B. tabaci adults develop from eggs, after passing through four instars in approximately 2–3 wk and development is temperature dependent. Members of this complex are haplodiploid and thus unfertilized eggs give rise to haploid males; fertilized eggs develop into diploid females (arrhenotoky) [1, 2].
The B type of B. tabaci transmits begomoviruses to a large number of crop, ornamental, and weed species . Begomovirus have either one (monopartite) or two (bipartite) genomic components . Those infecting tomato constitute a large group of begomoviruses. Among them the bipartite Tomato mottle virus (ToMoV) originated in the New World (Florida/Caribbean region), whereas, the monopartite Old World Tomato yellow leaf curl virus (TYLCV) is indigenous to the Old World (Middle East and Africa). TYLCV recently was introduced to the Caribbean Islands and has since spread into the South eastern States of the U.S.A. .
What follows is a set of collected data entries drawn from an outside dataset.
(* ===== verification/AuthSearch.v ===== *)
(** * Authorization: searching a key

    What it means that a key is in the texts of an entry or in the files of a
    user, and that the searches of the authorizers find exactly that. *)
From stdpp Require Import prelude gmap strings.
From Stdlib Require Import NArith ZArith Ascii.
From S2P Require Import Prelude GoBytes GoScanner GoQuote Errors CryptoPassword CryptoKeys EtcUnix UserModel.
From S2P Require Import SessionModel SessionRepo SessionFacts AuthModel AuthSimple AuthLocal.

Section search.
Context {key : Type} `{SshKeysLaws key}.
Implicit Types (pub k : key) (ls : list bytes) (content : bytes).

Lemma ssh_Marshal_inj pub k : ssh_Marshal pub = ssh_Marshal k → pub = k.
Proof.
  intros He. apply (f_equal ssh_ParsePublicKey) in He. rewrite !ssh_Parse_Marshal in He. by injection He.
Qed.

(** ** Texts of authorized keys *)

Definition parses (l : bytes) : Prop := is_ok (parseAuthorizedKey (key := key) l) = true.

(** A line has a key when it is reached: every line before it can be read. *)
Definition lines_have pub ls : Prop :=
  ∃ before line after comment options, ls = before ++ line :: after
    ∧ parseAuthorizedKey line = Ok (Some (pub, comment, options))
    ∧ ∀ l, l ∈ before → parses l.

(** The lines that are read of a text, and whether they are all. *)
Definition key_lines_of content : list bytes * bool :=
  lines_within maxAuthorizedKeysLineSize (raw_lines content).

Definition keys_have pub content : Prop := lines_have pub (key_lines_of content).1.

Lemma lines_have_nil pub : ¬ lines_have pub [].
Proof. intros (before & line & after & c & os & Heq & _). by destruct before. Qed.

Lemma lines_have_cons pub l ls : lines_have pub (l :: ls) ↔
  (∃ c os, parseAuthorizedKey l = Ok (Some (pub, c, os))) ∨ parses l ∧ lines_have pub ls.
Proof.
  split.
  - intros ([|l' before] & line & after & c & os & [= -> ->] & Hp & Hb); [left; by eauto|].
    right. split; [apply Hb; by left|]. exists before, line, after, c, os. split; [done|].
    split; [done|]. intros; apply Hb. by right.
  - intros [(c & os & Hp)|[Hl (before & line & after & c & os & -> & Hp & Hb)]].
    + exists [], l, ls, c, os. split; [done|]. split; [done|]. by intros ? ?%elem_of_nil.
    + exists (l :: before), line, after, c, os. split; [done|]. split; [done|].
      by intros l' [->|?]%elem_of_cons; [|apply Hb].
Qed.

(** What a search answers. *)
Definition search_ok (has : Prop) (all_read : Prop) {E} (found : outcome E bool) : Prop :=
  match found with
  | Ok true => has
  | Ok false => all_read ∧ ¬ has
  | _ => ¬ has ∧ ¬ all_read
  end.

Lemma search_ok_iff has has' (all all' : Prop) {E} (found : outcome E bool) :
  (has ↔ has') → (all ↔ all') → search_ok has all found → search_ok has' all' found.
Proof. intros Hh Ha. unfold search_ok. destruct found as [[]|e|]; tauto. Qed.

Lemma search_ok_true has all {E} (found : outcome E bool) :
  search_ok has all found → found = Ok true ↔ has.
Proof. unfold search_ok. destruct found as [[]|e|]; naive_solver. Qed.

Lemma each_line_match pub tooLong ls : ∀ i,
  search_ok (lines_have pub ls) (tooLong = false ∧ ∀ l, l ∈ ls → parses l)
    (each_line (match_key pub) i false ls tooLong).
Proof.
  induction ls as [|l ls IH]; intros i; cbn [each_line].
  { pose proof (lines_have_nil pub). destruct tooLong; simpl; [naive_solver|].
    split; [|done]. split; [done|]. by intros l ?%elem_of_nil. }
  assert (∀ i, (∀ c os, parseAuthorizedKey l ≠ Ok (Some (pub, c, os))) → parses l →
    search_ok (lines_have pub (l :: ls)) (tooLong = false ∧ ∀ l', l' ∈ l :: ls → parses l')
      (each_line (match_key pub) i false ls tooLong)) as Hlater.
  { intros j Hne Hl. eapply search_ok_iff; [| |apply (IH j)].
    - rewrite lines_have_cons. split; [by right|]. intros [(? & ? & Hp)|[_ ?]]; [by apply Hne in Hp|done].
    - split; intros [? Hall]; (split; [done|]); [by intros l' [->|?]%elem_of_cons; [|apply Hall]|].
      intros l' ?. apply Hall. by right. }
  assert (¬ parses l → (∀ c os, parseAuthorizedKey l ≠ Ok (Some (pub, c, os))) →
    ¬ lines_have pub (l :: ls) ∧ ¬ (tooLong = false ∧ ∀ l', l' ∈ l :: ls → parses l')) as Hstop.
  { intros Hp Hne. split.
    - intros [(? & ? & Hk)|[? _]]%lines_have_cons; [by apply Hne in Hk|done].
    - intros [_ Hall]. apply Hp, Hall. by left. }
  unfold parses in Hlater, Hstop.
  destruct (parseAuthorizedKey l) as [[[[k c] os]|]|e|] eqn:Hl; cbn [mbind outcome_bind].
  - change (match_key pub i k c os false) with
      (if bytes_eqb (ssh_Marshal pub) (ssh_Marshal k) then Ok (E := crypto_error) (false, true) else Ok (true, false)).
    destruct (bytes_eqb (ssh_Marshal pub) (ssh_Marshal k)) eqn:Hk; cbn [mbind outcome_bind].
    + apply bytes_eqb_eq, ssh_Marshal_inj in Hk as <-. apply lines_have_cons. left. by eauto.
    + apply Hlater; [|done]. intros c' os' [= -> _ _]. by rewrite (proj2 (bytes_eqb_eq _ _)) in Hk.
  - by apply Hlater.
  - by apply Hstop.
  - by apply Hstop.
Qed.

(** All lines of a text can be read. *)
Definition keys_readable content : Prop :=
  (key_lines_of content).2 = false ∧ ∀ l, l ∈ (key_lines_of content).1 → parses l.

Lemma parse_match pub content :
  search_ok (keys_have pub content) (keys_readable content)
    (parseAuthorizedKeys (match_key pub) false content).
Proof.
  unfold parseAuthorizedKeys, keys_have, keys_readable, key_lines_of.
  destruct (lines_within _ _) as [ls tooLong]. apply each_line_match.
Qed.

(** ** An entry of the configuration *)

(** The entry has the key: in its file, or in its keys when the file can be
    read to its end. *)
Definition entry_has_key (files : host_files) pub (entry : SimpleEntry) : Prop :=
  let file := se_AuthorizedKeysFile entry in
  (file ≠ [] ∧ ∃ c, read_file files file = Content c ∧ keys_have pub c)
  ∨ (file = [] ∨ ∃ c, read_file files file = Content c ∧ keys_readable c)
    ∧ trim_space (se_AuthorizedKeys entry) ≠ [] ∧ keys_have pub (se_AuthorizedKeys entry).

Lemma inline_search pub keys :
  (match (if bytes_eqb (trim_space keys) [] then Ok false
          else AuthorizedKeys_ForEach (match_key pub) false keys) with
   | Ok foundMatch => Ok foundMatch | Err e => Err (keys_error e) | Panic => Panic end) = Ok true
  ↔ trim_space keys ≠ [] ∧ keys_have pub keys.
Proof.
  destruct (bytes_eqb (trim_space keys) []) eqn:Hz.
  - apply bytes_eqb_eq in Hz. rewrite Hz. naive_solver.
  - assert (trim_space keys ≠ []) as Hne by (intros He; by rewrite He in Hz).
    unfold AuthorizedKeys_ForEach. rewrite bool_decide_false by (by intros He%nil_length_inv; subst).
    rewrite <- (search_ok_true _ _ _ (parse_match pub keys)).
    destruct (parseAuthorizedKeys _ _ keys) as [[]|e|]; naive_solver.
Qed.

Lemma entry_search (req : Request key) pub entry :
  simple_isAuthorizedViaPublicKey req pub entry = Ok true ↔ entry_has_key (req_files req) pub entry.
Proof.
  unfold simple_isAuthorizedViaPublicKey, entry_has_key, AuthorizedKeysFile_IsZero, AuthorizedKeys_IsZero.
  set (file := se_AuthorizedKeysFile entry). rewrite <- inline_search.
  unfold AuthorizedKeysFile_ForEach. case_bool_decide as Hf.
  - apply nil_length_inv in Hf. rewrite Hf. naive_solver.
  - assert (file ≠ []) as Hne by (by intros He; rewrite He in Hf).
    destruct (read_file (req_files req) file) as [| |c]; [naive_solver..|].
    pose proof (parse_match pub c) as Hp. destruct (parseAuthorizedKeys _ _ c) as [[]|e|]; simpl in Hp.
    1-2: naive_solver.
    all: split; [done|]; intros [(_ & ? & [= <-] & ?)|([?|(? & [= <-] & ?)] & ?)]; tauto.
Qed.

(** ** The files of a user of the host *)

(** A file has the key when it is reached. *)
Inductive file_has pub : bytes → Prop :=
  | file_has_here rest rest' : rest ≠ [] →
      ssh_ParseAuthorizedKey rest = Some (pub, rest') → file_has pub rest
  | file_has_later rest k rest' : rest ≠ [] →
      ssh_ParseAuthorizedKey rest = Some (k, rest') → file_has pub rest' → file_has pub rest.

(** A file can be read to its end. *)
Inductive file_readable : bytes → Prop :=
  | file_readable_end : file_readable []
  | file_readable_later rest k rest' : rest ≠ [] →
      ssh_ParseAuthorizedKey rest = Some (k, rest') → file_readable rest' → file_readable rest.

(** One of the files has it; the ones before it are not there or can be read
    to the end. *)
Definition files_have (files : host_files) pub (names : list bytes) : Prop :=
  ∃ before name after c, names = before ++ name :: after
    ∧ read_file files name = Content c ∧ file_has pub c
    ∧ ∀ n, n ∈ before → read_file files n = NotExist
                        ∨ ∃ c, read_file files n = Content c ∧ file_readable c.

Lemma match_authorized_eq pub k :
  match_authorized pub k = Ok (if bytes_eqb (ssh_Marshal pub) (ssh_Marshal k) then (true, false) else (false, true)).
Proof.
  unfold match_authorized. destruct (bytes_eqb (ssh_Marshal pub) (ssh_Marshal k)) eqn:Hm.
  - apply bytes_eqb_eq, ssh_Marshal_inj in Hm as ->. by rewrite (proj2 (bytes_eqb_eq _ _) eq_refl).
  - by destruct (negb _).
Qed.

Lemma each_entry_match pub fuel : ∀ rest, length rest < fuel →
  match each_entry (match_authorized pub) fuel false rest with
  | Ok (inr found) => found = true ∧ file_has pub rest
  | Ok (inl found) => found = false ∧ file_readable rest ∧ ¬ file_has pub rest
  | _ => ¬ file_has pub rest ∧ ¬ file_readable rest
  end.
Proof.
  induction fuel as [|fuel IH]; intros rest Hl; [lia|]. cbn [each_entry].
  case_bool_decide as Hz.
  { apply nil_length_inv in Hz as ->. split; [done|]. split; [constructor|]. by inversion 1. }
  assert (rest ≠ []) as Hne by (by intros ->).
  destruct (ssh_ParseAuthorizedKey rest) as [[k rest']|] eqn:Hp.
  2: { split; inversion 1; subst; try done; congruence. }
  rewrite match_authorized_eq. destruct (bytes_eqb _ _) eqn:Hm; cbn [mbind outcome_bind].
  - apply bytes_eqb_eq, ssh_Marshal_inj in Hm as <-. split; [done|]. by econstructor.
  - assert (k ≠ pub) as Hk by (intros ->; by rewrite (proj2 (bytes_eqb_eq _ _)) in Hm).
    assert (file_has pub rest' ↔ file_has pub rest) as Hhas.
    { split; [by econstructor|]. inversion 1; congruence. }
    assert (file_readable rest' ↔ file_readable rest) as Hread.
    { split; [by econstructor|]. inversion 1; congruence. }
    apply ssh_ParseAuthorizedKey_less in Hp. specialize (IH rest' ltac:(lia)).
    destruct (each_entry _ fuel false rest') as [[found|found]|e|]; rewrite <- Hhas, <- ?Hread; done.
Qed.

Lemma files_search files pub names :
  DoWithEachAuthorizedKey files false (match_authorized pub) false names = Ok true
  ↔ files_have files pub names.
Proof.
  assert (∀ n names, (read_file files n = NotExist ∨ ∃ c, read_file files n = Content c ∧ file_readable c ∧ ¬ file_has pub c) →
    files_have files pub names ↔ files_have files pub (n :: names)) as Hskip.
  { intros n ns Hn. split.
    - intros (before & name & after & c & -> & Hr & Hh & Hb). exists (n :: before), name, after, c.
      repeat (split; [done|]). intros n' [->|?]%elem_of_cons; [naive_solver|by apply Hb].
    - intros ([|n' before] & name & after & c & [= -> ->] & Hr & Hh & Hb).
      + destruct Hn as [?|(? & ? & _ & ?)]; [congruence|]. congruence.
      + exists before, name, after, c. repeat (split; [done|]). intros; apply Hb. by right. }
  induction names as [|n names IH]; cbn [DoWithEachAuthorizedKey].
  { split; [done|]. intros (before & ? & ? & ? & Heq & _). by destruct before. }
  assert (files_have files pub (n :: names) → ∃ c, read_file files n = Content c ∧ (file_has pub c ∨ file_readable c)
    ∨ read_file files n = NotExist) as Hhead.
  { intros ([|n' before] & name & after & c & [= -> ->] & Hr & Hh & Hb); [by eauto|].
    destruct (Hb n' ltac:(by left)) as [?|(c' & ? & ?)]; [exists []|exists c']; eauto. }
  destruct (read_file files n) as [| |c] eqn:Hr.
  - rewrite IH. apply Hskip. by left.
  - split; [done|]. intros (c & [[? _]|?])%Hhead; congruence.
  - pose proof (each_entry_match pub (S (length c)) c ltac:(lia)) as He.
    destruct (each_entry _ _ _ c) as [[found|found]|e|]; cbn [mbind outcome_bind].
    + destruct He as (-> & Hrd & Hh). rewrite IH. apply Hskip. right. eauto.
    + destruct He as [-> Hh]. split; [|done]. intros _. exists [], n, names, c.
      repeat (split; [done|]). by intros ? ?%elem_of_nil.
    + split; [done|]. intros (c' & [[? ?]|?])%Hhead; [|done]. naive_solver.
    + split; [done|]. intros (c' & [[? ?]|?])%Hhead; [|done]. naive_solver.
Qed.
End search.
Begomoviruses are transmitted by B. tabaci in a circulative manner [10, 11]. Virus particles ingested through the stylets enter the oesophagus and the filter chamber, are transported through the gut into the hemocoel, reach the salivary glands and are finally 'transmitted' during feeding, about 8–12 h after the beginning of an acquisition access period . VeloCity of translocation is reported to constitute an intrinsic property of the vector, not of the virus [12, 13]. B. tabaci is able to transmit begomoviruses, and in particular TYLCV, for its lifetime, after the latent period has been achieved [14, 15]. The ingestion of TYLCV by the whitefly vector is accompanied by a marked decrease in whitefly longevity and fertility . In contrast whiteflies that have ingested ToMoV displayed higher fecundity when reared on virus-free tomato than whiteflies not exposed to the virus . TYLCV transcripts have been found in B. tabaci harbouring this virus, whereas viral transcripts are not detected in whiteflies that have ingested ToMoV , suggesting a fundamental difference in interactions between these two begomoviruses and their whitefly vector.
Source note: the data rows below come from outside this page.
(* ===== verification/AuthOidc.v ===== *)
(** * Authorization by an OpenID provider
    (pkg/authorization/oidc-device-auth-authorizer.go, oidc.go)

    The client opens a page of the provider and logs in there, while the server
    waits for the token; sessions keep the token, and keys resume them.  The
    libraries for OAuth 2 and OpenID Connect are parameters. *)
From stdpp Require Import prelude gmap strings.
From Stdlib Require Import NArith ZArith Ascii.
From S2P Require Import Prelude GoBytes GoQuote Errors CryptoPassword CryptoKeys CryptoRestrictions EtcUnix EtcShadow GoOs UserModel.
From S2P Require Import SessionModel SessionRepo SessionFacts SessionProps SessionSpec.
From S2P Require Import AuthModel AuthSimple AuthOthers AuthLocal AuthFacts AuthLaws AuthProps ServiceAuth AuthStorage.

(** ** The libraries (golang.org/x/oauth2, github.com/coreos/go-oidc) *)

Record oauth2_Endpoint : Type := mkEndpoint {
  ep_AuthURL : bytes;
  ep_DeviceAuthURL : bytes;
  ep_TokenURL : bytes;
}.
Record oauth2_Config : Type := mkConfig {
  oc_ClientID : bytes;
  oc_ClientSecret : bytes;
  oc_Endpoint : oauth2_Endpoint;
  oc_Scopes : list bytes;
}.
Record DeviceAuthResponse : Type := mkDeviceAuthResponse {
  da_DeviceCode : bytes;
  da_UserCode : bytes;
  da_VerificationURI : bytes;
  da_VerificationURIComplete : bytes;
}.

(** Providers and verifiers of ID tokens; what a provider is asked takes place
    at a time.  A response may be [nil]. *)
Class OidcLib (P V : Type) := {
  coidc_NewProvider : Z → bytes → outcome auth_error P;
  provider_Endpoint : P → oauth2_Endpoint;
  provider_Verifier : P → bytes → V;
  oauth2_DeviceAuth : Z → oauth2_Config → outcome auth_error (option DeviceAuthResponse);
  oauth2_DeviceAccessToken : Z → oauth2_Config → DeviceAuthResponse → list (bytes * bytes) →
    outcome auth_error (option OAuthToken);
  verifier_Verify : Z → V → bytes → outcome auth_error IDToken;
  provider_UserInfo : Z → P → option OAuthToken → outcome auth_error UserInfo;
}.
At least one whitefly species that colonizes some of the same hosts as B. tabaci (e.g. the greenhouse whitefly, Trialeurodes vaporariorum) is known to be capable of ingesting, but does not transmit begomoviruses , and at least one barrier to transmission has been shown to occur at the gut/hemocoel interface [12, 18]. The receptors that are hypothesized to mediate begomovirus translocation into the salivary glands of B. tabaci, which is a requisite to transmission, and their genes, are presently unidentified.
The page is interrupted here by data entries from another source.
Lemma simple_password_decides_witness :
  entry_accepted demo_simple (demo_request "jane") jane ∧ password_accepted (demo_request "jane") jane (b "secret").
Proof.
  assert (∃ auth, (simple_AuthorizePassword demo_simple (demo_request "JANE") (b "secret") empty_repo).1 = Ok auth
    ∧ IsAuthorized auth = true) as (auth & Ha & Hi) by (eexists; split; [by vm_compute|done]).
  apply ran_to in Ha. apply (proj1 (simple_password_decides demo_simple (demo_request "JANE"))) in Ha.
  rewrite Hi in Ha. destruct Ha as (entry & g & _ & Hacc & Hp).
  assert (entry = jane) as -> by (destruct Hacc as [Hf _]; vm_compute in Hf; by injection Hf).
  split; [|exact Hp]. split; by vm_compute.
Defined.

Lemma simple_publicKey_decides_witness : entry_has_key no_files true jane.
Proof.
  assert (∃ auth, (simple_AuthorizePublicKey demo_simple (demo_request "jane") true empty_repo).1 = Ok auth
    ∧ IsAuthorized auth = true) as (auth & Ha & Hi) by (eexists; split; [by vm_compute|done]).
  apply ran_to in Ha. pose proof (simple_publicKey_decides _ _ _ _ _ _ Ha) as Hd. rewrite Hi in Hd.
  destruct Hd as (entry & g & _ & [Hf _] & [(s & Hs & _)|[_ Hk]]).
  - assert ((find_resumable (sa_flow demo_simple) (demo_request "jane") true empty_repo).1 = Ok None)
      as Hn by by vm_compute. rewrite Hs in Hn. discriminate Hn.
  - assert (entry = jane) as <- by (vm_compute in Hf; by injection Hf). exact Hk.
Defined.

Lemma simple_grant_restored_witness : ∃ (g : granted bool) r', ∃ s, au_session g = Some s ∧
  simple_RestoreFromSession demo_simple s None 160 r'
  = (Ok (simple jane (mkGranted (Some (s_remote s)) ∅ demo_flow (Some s) None)), r').
Proof.
  eexists _, _. eapply (simple_grant_restored demo_simple (demo_request "jane") (b "secret") empty_repo jane).
  - apply demo_fresh.
  - apply ran_to. vm_compute. reflexivity.
  - by vm_compute.
  - by vm_compute.
Defined.

(** An entry that creates its password. *)
Definition mary : SimpleEntry := {|
  se_Name := b "mary";
  se_AuthorizedKeys := [];
  se_AuthorizedKeysFile := [];
  se_Password := [];
  se_PasswordFile := b "/etc/mary";
  se_CreatePasswordFileIfAbsentOfType := Some PasswordTypeBcrypt;
|}.

Lemma validated_entry_has_password_witness : ∃ files' v,
  Entry_GetPassword files' mary = (v, None) ∧ v ≠ [].
Proof.
  assert ((Entry_Validate (key := bool) (Some (b "0123456789abcdef")) [] mary no_files).1 = Ok tt) as Hv
    by by vm_compute.
  apply ran_to in Hv. eexists.
  destruct (validated_entry_has_password _ _ _ _ _ _ Hv eq_refl) as (v & Hg & Hn & _); [by vm_compute|done..|].
  exists v. split; [exact Hg|exact Hn].
Defined.

(** ** The user *)

Definition demo_local_conf : LocalConf bool := {|
  lc_AuthorizedKeys := [fun _ u => Ok (b "/home/" ++ u_Name u ++ b "/keys")];
  lc_Password_Allowed _ := Ok true;
  lc_Password_InteractiveAllowed _ := Ok true;
  lc_Password_EmptyAllowed _ := Ok false;
  lc_PamService := [];
|}.

Definition demo_local : LocalAuthorizer bool := mkLocalAuthorizer demo_flow demo_local_conf example_repo.

Definition key_files : host_files :=
  mkHostFiles {[b "/home/bob/keys" := b "01"]} (fun _ => false) (fun _ => false).
Definition bob_request : Request bool :=
  mkRequest (mkRemote (b "bob") (b "10.0.0.1")) (fun _ => Ok true) key_files 150 7.

Lemma local_password_grant_witness :
  verified_password example_crypts (b "bob") (b "secret") example_repo.
Proof.
  assert (∃ auth, (local_AuthorizePassword example_crypts demo_local bob_request (b "secret") empty_repo).1 = Ok auth
    ∧ IsAuthorized auth = true) as (auth & Ha & Hi) by (eexists; split; [by vm_compute|done]).
  apply ran_to in Ha.
  destruct (proj1 (local_password_grant example_crypts demo_local bob_request) _ _ _ _ Ha Hi)
    as (u & g & _ & _ & _ & _ & Hv). exact Hv.
Defined.

Lemma local_publicKey_decides_witness :
  ∃ u files, user_accepted demo_local bob_request (b "bob") u
  ∧ getAuthorizedKeysFilesOf demo_local bob_request u = Ok files ∧ files_have key_files true files.
Proof.
  assert (∃ auth, (local_AuthorizePublicKey demo_local bob_request true empty_repo).1 = Ok auth
    ∧ IsAuthorized auth = true) as (auth & Ha & Hi) by (eexists; split; [by vm_compute|done]).
  apply ran_to in Ha. apply (local_publicKey_decides demo_local bob_request true) in Ha.
  apply Ha in Hi as (_ & u & Hu & [[s Hs]|(files & Hf & Hh)]).
  - assert ((find_resumable (la_flow demo_local) bob_request true empty_repo).1 = Ok None)
      as Hn by by vm_compute. rewrite Hs in Hn. discriminate Hn.
  - exists u, files. by repeat split; try apply Hu.
Defined.

Lemma local_grant_restored_witness : ∃ u (g : granted bool) r', ∃ s, au_session g = Some s ∧
  local_RestoreFromSession demo_local s None 160 r'
  = (Ok (local u (mkGranted (Some (s_remote s)) ∅ demo_flow (Some s) None)), r').
Proof.
  eexists _, _, _.
  eapply (local_grant_restored example_crypts demo_local bob_request (b "secret") empty_repo).
  - by intros flow.
  - apply ran_to. vm_compute. reflexivity.
  - by vm_compute.
  - by vm_compute.
  - by vm_compute.
  - by vm_compute.
Defined.

Lemma unknown_local_user_stops_witness :
  facade_AuthorizePassword
    (mkFacaded (local_authorizer example_crypts demo_local) (b "local") None None :: demo_entries)
    (demo_request "jane") (b "secret") empty_repo
  = (Err (Wrapf (Wrapf (Wrapf (Leaf (OfUser ErrNoSuchUser))))), empty_repo)
  ∧ ∃ auth, (facade_AuthorizePassword demo_entries (demo_request "jane") (b "secret") empty_repo).1 = Ok auth
            ∧ IsAuthorized auth = true.
Proof.
  split; [|eexists; split; [by vm_compute|done]].
  apply (unknown_local_user_stops example_crypts demo_local _
    (mkFacaded (local_authorizer example_crypts demo_local) (b "local") None None) []); try done.
  intros c Hc. by apply elem_of_nil in Hc.
Defined.

(** ** A connection *)

(** A key the entry does not have is offered first, then its password. *)
Definition demo_presented (k : bool) : presented := AnEd25519Key 32.
Definition demo_attempts : list (Request bool * attempt bool) :=
  [(demo_request "jane", TryPublicKey false); (demo_request "jane", TryPassword (b "secret"))].
Definition fresh_connection : conn_state bool := mkConnState empty_repo None None.

(** The context after them. *)
Definition entered : conn_state bool :=
  (handle_all demo_presented Keys_defaults demo_entries demo_attempts fresh_connection).2.

Lemma connection_authorization_witness : ∃ auth before req a after (c1 c2 : conn_state bool),
  cn_authorization entered = Some auth ∧ demo_attempts = before ++ (req, a) :: after
  ∧ granted_by demo_entries req a (cn_sessions c1) auth (cn_sessions c2).
Proof.
  assert (Hr : (handle_all demo_presented Keys_defaults demo_entries demo_attempts fresh_connection).1
    = Ok [false; true]) by (vm_compute; reflexivity).
  apply ran_to in Hr. fold entered in Hr. destruct (proj1 (connection_authorization _ _ _ _ _ _ _ Hr)) as
    [[Heq _]|(before & req & a & after & oks1 & c1 & c2 & auth & Hat & _ & _ & _ & Hg & Hau)];
    [discriminate Heq|].
  exists auth, before, req, a, after, c1, c2. split; [exact Hau|]. split; [exact Hat|exact Hg].
Defined.

Definition jane_auth (s : sess) : Authorization bool :=
  simple jane (mkGranted (Some demo_remote) ∅ demo_flow (Some s) None).

Lemma remembered_key_resumes_witness : ∃ auth' s' c',
  resolveAuthorizationAndSession demo_remote 200 entered = (Ok (auth', s', StateNew), c')
  ∧ ∃ auth2, (simple_AuthorizePublicKey demo_simple (demo_request "jane") false (cn_sessions c')).1 = Ok auth2
  ∧ IsAuthorized auth2 = true ∧ FindSessionsPublicKey auth2 = Some false.
Proof.
  assert (Hau : cn_authorization entered = Some (jane_auth jane_session)) by (vm_compute; reflexivity).
  assert (Hk : cn_handshakeKey entered = Some false) by (vm_compute; reflexivity).
  assert (Hf : session_files (cn_sessions entered) demo_flow 7
    = Ok (created_files demo_remote (b "sJane") 150)) by (vm_compute; reflexivity).
  destruct (remembered_key_resumes entered (jane_auth jane_session) jane_session false demo_remote 200
    (b "sJane") 150 Hau eq_refl eq_refl Hk (demo_short false) Hf) as (auth' & s' & c' & Hres & _ & _ & _ & _ & Hlater);
    [vm_compute; reflexivity|].
  exists auth', s', c'. split; [exact Hres|].
  destruct (Hlater (demo_request "jane") eq_refl) as [_ Hall]; [split; intros _; reflexivity|].
  assert (∃ auth2, (simple_AuthorizePublicKey demo_simple (demo_request "jane") false (cn_sessions c')).1
    = Ok auth2) as [auth2 Ha].
  { assert (c' = (resolveAuthorizationAndSession demo_remote 200 entered).2) as -> by (by rewrite Hres).
    eexists. vm_compute. reflexivity. }
  exists auth2. split; [exact Ha|]. apply ran_to in Ha. eapply (Hall demo_simple jane); [done| |exact Ha].
  split; by vm_compute.
Defined.

Definition back_again : conn_state bool :=
  mkConnState demo_repo (Some (jane_auth (mkSess demo_flow 1 StateAuthorized 100 demo_remote))) (Some false).

Lemma announced_key_unknown_witness : ∃ auth' c',
  announced_key auth' c' = Some false ∧ hasPublicKey (cn_sessions c') demo_flow 1 false = Ok false.
Proof.
  assert (Hr : ∃ auth' s', (resolveAuthorizationAndSession demo_remote 200 back_again).1
    = Ok (auth', s', StateAuthorized)) by (eexists _, _; vm_compute; reflexivity).
  destruct Hr as (auth' & s' & Hr%ran_to).
  destruct (announced_key_unknown back_again _ (mkSess demo_flow 1 StateAuthorized 100 demo_remote) false
    demo_remote 200 auth' s' (resolveAuthorizationAndSession demo_remote 200 back_again).2 (fun _ _ => Ok []) eq_refl eq_refl eq_refl eq_refl eq_refl)
    as (Hn & Ha & _); [vm_compute; reflexivity|exact Hr|].
  exists auth', (resolveAuthorizationAndSession demo_remote 200 back_again).2. split; [exact Ha|exact Hn].
Defined.

#[export] Instance demo_htpasswd_token : HtpasswdTokenCodec := {|
  htpasswdToken_Marshal _ := [];
  htpasswdToken_Unmarshal _ := None;
|}.

Lemma authorizers_implement_witness :
  AuthorizerLaws true (simple_authorizer (key := bool) demo_simple) demo_flow.
Proof. exact (proj1 authorizers_implement demo_simple). Defined.

(** ** An OpenID provider *)

(** It knows one device, and vouches for its token until the time 1000. *)
#[export] Instance demo_idp : OidcLib unit bytes := {|
  coidc_NewProvider _ _ := Ok tt;
  provider_Endpoint _ := mkEndpoint (b "/auth") (b "/device") (b "/token");
  provider_Verifier _ clientId := clientId;
  oauth2_DeviceAuth _ _ := Ok (Some (mkDeviceAuthResponse (b "code") (b "ABCD") (b "https://idp/login") []));
  oauth2_DeviceAccessToken _ _ dar _ :=
    if bool_decide (da_DeviceCode dar = b "code")
    then Ok (Some (mkOAuthToken (b "access") [] [] 0 {[b "id_token" := b "signed"]}))
    else Err (Leaf (OfIdp (RetrieveError (b "expired_token"))));
  verifier_Verify now clientId t :=
    if bool_decide (t = b "signed") && (now <? 1000)%Z then Ok (mkIDToken (b "idp") [clientId] (b "jane") 1000)
    else Err (Leaf (OfIdp (TokenExpiredError (Some 1000%Z))));
  provider_UserInfo _ _ _ := Err (Leaf (OfIdp (OtherIdpError 1)));
|}.

#[export] Instance demo_idp_laws : OidcLibLaws unit bytes.
Proof.
  constructor.
  - intros now v t e. cbn. destruct (_ && _); [done|]. by intros [= <-].
  - intros now p t e [= <-]. done.
Qed.

(** The access token up to a bar, and the ID token. *)
Fixpoint demo_split (t : bytes) : option (bytes * bytes) :=
  match t with
  | [] => None
  | "|"%char :: t' => Some ([], t')
  | c :: t' => (λ '(x, y), (c :: x, y)) <$> demo_split t'
  end.

#[export] Instance demo_oidc_token : OidcTokenCodec := {|
  oidcToken_Marshal t := (λ o, ot_AccessToken o ++ "|"%char :: td_IdToken t) <$> td_Token t;
  oidcToken_Unmarshal t := (λ '(x, y), mkOidcToken (Some (mkOAuthToken x [] [] 0 ∅)) y) <$> demo_split t;
  oidcToken_text t := ∃ x extra, td_Token t = Some (mkOAuthToken x [] [] 0 extra) ∧ "|"%char ∉ x;
|}.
Surprisingly very little is known about the genetic make up of this insect. The nuclear DNA content of B. tabaci male and female was estimated as 1.04 and 2.06 pg respectively, using flow cytometry, indicating that the haploid genome of B. tabaci contains about one billion bp, which is approximately five times the size of the genome of the fruitfly Drosophila melanogaster . However, it is still not clear if this size estimate will prove to be accurate and so a long-term goal is to determine the complete genome of this whitefly. Ultimately it is of interest to isolate and identify the genes expressed during the life cycle of the whitefly B. tabaci and to understand the genetic makeup of this pest. Of particular interest is the identification of specific genes and their functions, which are expressed during the development of B. tabaci, as well as those involved in circulative virus transmission, the detoxification of insecticides, and the determination of polyphagy or monophagy in different B. tabaci biotypes. Consequently, the construction of cDNA libraries and the analyses of the sequences for the widespread 'B' biotype of B. tabaci constitute a first step in this endeavour.